Persons skilled in the art use terms such as underbalanced drilling, managed pressure drilling, at balance drilling, conventional overbalanced drilling, etc., to describe how wellbore pressure is controlled during the drilling of a wellbore. The pressure control system 44 can be used to control wellbore pressure in any type of drilling operation, and with any desired relationship between wellbore pressure and formation pore and/or fracture pressure.

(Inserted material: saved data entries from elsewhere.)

(** ** Initialisation *)

Lemma reset_loop_spec fuel flist elem elem_last :
  1 <= elem <= elem_last -> elem_last < Z.of_nat (length flist) ->
  elem_last - elem < Z.of_nat fuel ->
  exists flist', reset_loop fuel flist elem elem_last = Some flist' /\
    length flist' = length flist /\
    (forall k, flist' !! k = if decide (Z.to_nat elem <= k < Z.to_nat elem_last)%nat
                             then Some (2 ^ 32 - 1) else flist !! k).
Proof.
  revert flist elem. induction fuel as [|fuel IH]; intros flist elem He Hl Hf; [lia|].
  cbn [reset_loop]. destruct (Z.eqb_spec elem elem_last) as [->|Hne].
  { exists flist. split_and!; [done|done|]. intros k. case_decide; [lia|done]. }
  case_decide as Hlt; [|lia].
  destruct (IH (<[Z.to_nat elem := 2 ^ 32 - 1]> flist) (elem + 1)) as (flist' & -> & Hl' & Hk);
    [lia|rewrite length_insert; lia|lia|].
  exists flist'. split_and!; [done|by rewrite Hl', length_insert|].
  intros k. rewrite Hk. destruct (decide (k = Z.to_nat elem)) as [->|].
  - rewrite list_lookup_insert_eq by lia. repeat case_decide; done || lia.
  - rewrite list_lookup_insert_ne by done. repeat case_decide; done || lia.
Qed.

(** The last word: the used bits are set, the unused ones clear. *)
Lemma last_word_testbit u t :
  0 <= u <= 32 -> 0 <= t -> Z.testbit (Z.shiftr (2 ^ 32 - 1) u) t = bool_decide (t < 32 - u).
Proof.
  intros Hu Ht. change (2 ^ 32 - 1) with (Z.ones 32). rewrite Z.shiftr_spec by lia.
  rewrite Z.testbit_ones_nonneg by lia. case_bool_decide; lia.
Qed.
(** Nothing but counters of submissions has changed. *)
Lemma settled_quiet x x' : settled x -> x_buf x' = x_buf x -> (forall d lba, block (x_w x') d lba = block (x_w x) d lba) ->
  (forall i c', x_args x' !! i = Some c' -> exists c, x_args x !! i = Some c /\ cb_sbuf_nbytes c' = cb_sbuf_nbytes c /\ cb_ecount c' = cb_ecount c) ->
  settled x'.
Proof using.
  intros Hst Hb Hw Ha i c' Hc' H0 j Hj Ho Hl. destruct (Ha i c' Hc') as (c & Hc & Es & Ee). eapply agree_quiet; [done|done|].
  eapply (Hst i c); rewrite ?Es, ?Ee in *; done.
Qed.

(** The callback's bookkeeping. *)
Lemma callback_next x i c p failed : x_args x !! i = Some c -> at_pos c p -> next p < m ->
  exists c1, at_pos c1 (next p) /\ cb_ecount c1 = ecount_after failed (cb_ecount c) /\
    fla_async_strp_cb dev sp i failed x = r ← submit dev i (set_arg i c1 x); Some r.1.
Proof using U.
  intros Hc [Hp Hs Hb Hn] Hnx. destruct (cmd_size_range dev sp lb n A C b s m U p Hp) as (Hz & Hpm & _).
  destruct (next_pos_spec dev sp lb n A C b s m U p Hp) as (Hgt & Hmod & _). destruct (Hmod Hnx) as (Hm0 & _ & Hblk).
  pose proof U as [_ _ _ _ _ _ _ _ Um Hlb Hn0 HC HA Hb0 Hs0 _ Hin _ _ Hbl].
  pose proof (strp_block_range n A C b ltac:(lia) HA ltac:(lia) (s + p) ltac:(lia)) as Hrange.
  unfold fla_async_strp_cb. rewrite Hc. bind_step. rewrite Hs, Hn, (next_sbuf_eq dev sp lb n A C b s m U p (size p)) by lia. fold (next p).
  rewrite Um, (proj2 (Z.ltb_lt _ _)) by nia. rewrite (next_nbls_eq dev sp lb n A C b s m U) by (done || lia). bind_step.
  exists (mk_cb (u64 (cb_slba c + (size p - 1 + 1))) (size (next p) - 1) (next p * lb) (ecount_after failed (cb_ecount c))
    (u32 (cb_completed c + 1)) (cb_submitted c)).
  split; [|split; [done|]]; [|unfold ecount_after; by destruct (submit _ _ _) as [[? ?]|]]. split; cbn; [lia|done| |done].
  rewrite Hblk, Hb. replace (size p - 1 + 1) with (size p) by lia. apply u64_small. unfold is_u64. lia.
Qed.

Lemma callback_last x i c p failed : x_args x !! i = Some c -> at_pos c p -> m <= next p ->
  exists c1, cb_sbuf_nbytes c1 = next p * lb /\ cb_ecount c1 = ecount_after failed (cb_ecount c) /\
    fla_async_strp_cb dev sp i failed x = Some (set_arg i c1 x).
Proof using U.
  intros Hc [Hp Hs Hb Hn] Hnx. destruct (cmd_size_range dev sp lb n A C b s m U p Hp) as (Hz & Hpm & _).
  pose proof U as [_ _ _ _ _ _ _ _ Um Hlb Hn0 HC HA Hb0 Hs0 _ Hin _ _ Hbl].
  unfold fla_async_strp_cb. rewrite Hc. bind_step. rewrite Hs, Hn, (next_sbuf_eq dev sp lb n A C b s m U p (size p)) by lia. fold (next p).
  rewrite Um, (proj2 (Z.ltb_ge _ _)) by nia.
  exists (mk_cb (cb_slba c) (size p - 1) (next p * lb) (ecount_after failed (cb_ecount c)) (u32 (cb_completed c + 1)) (cb_submitted c)). done.
Qed.

(** What one completion, or several, leave. *)
Definition moved_on (x0 : xfer) (t : Z) (x x' : xfer) : Prop :=
  strp_inv x0 t x' /\ length (x_buf x') = length (x_buf x) /\ (queue_patience (x_w x') <= queue_patience (x_w x))%nat /\
  forall i, i ∉ x_flight x -> x_args x' !! i = x_args x !! i /\ i ∉ x_flight x'.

The pressure control system 44 can be used to control pressure applied to the well annulus 32 at the subsea location by a column of fluid in the riser 22, or in a line external to the riser. In an example described below, a subsea pump is used to adjust a height of the column of fluid, to thereby achieve a desired hydrostatic pressure of the fluid at the subsea location.

The pressure control system 44 can be used to control pressure over time at any location along the wellbore 14, and for any purpose. For example, it may be desired to precisely control pressure at a bottom end of the wellbore 14, or at a particular location relative to the formation 46, or at a pressure sensitive area (such as, at a casing shoe 48), etc. Control over the wellbore pressure may be for purposes of avoiding fractures of the formation 46, avoiding loss of drilling fluid 33, preventing undesired influx of formation fluid into the wellbore 14, preventing damage to the formation, etc.

The pressure control system 44 can be used to control pressure in the wellbore 14 by controlling pressure in the annulus 32 at the subsea location. Such control can be exercised whether or not the drilling fluid 33 is currently being flowed through the drill string 16 into the wellbore 14, and from the wellbore to the rig 12 at the surface location.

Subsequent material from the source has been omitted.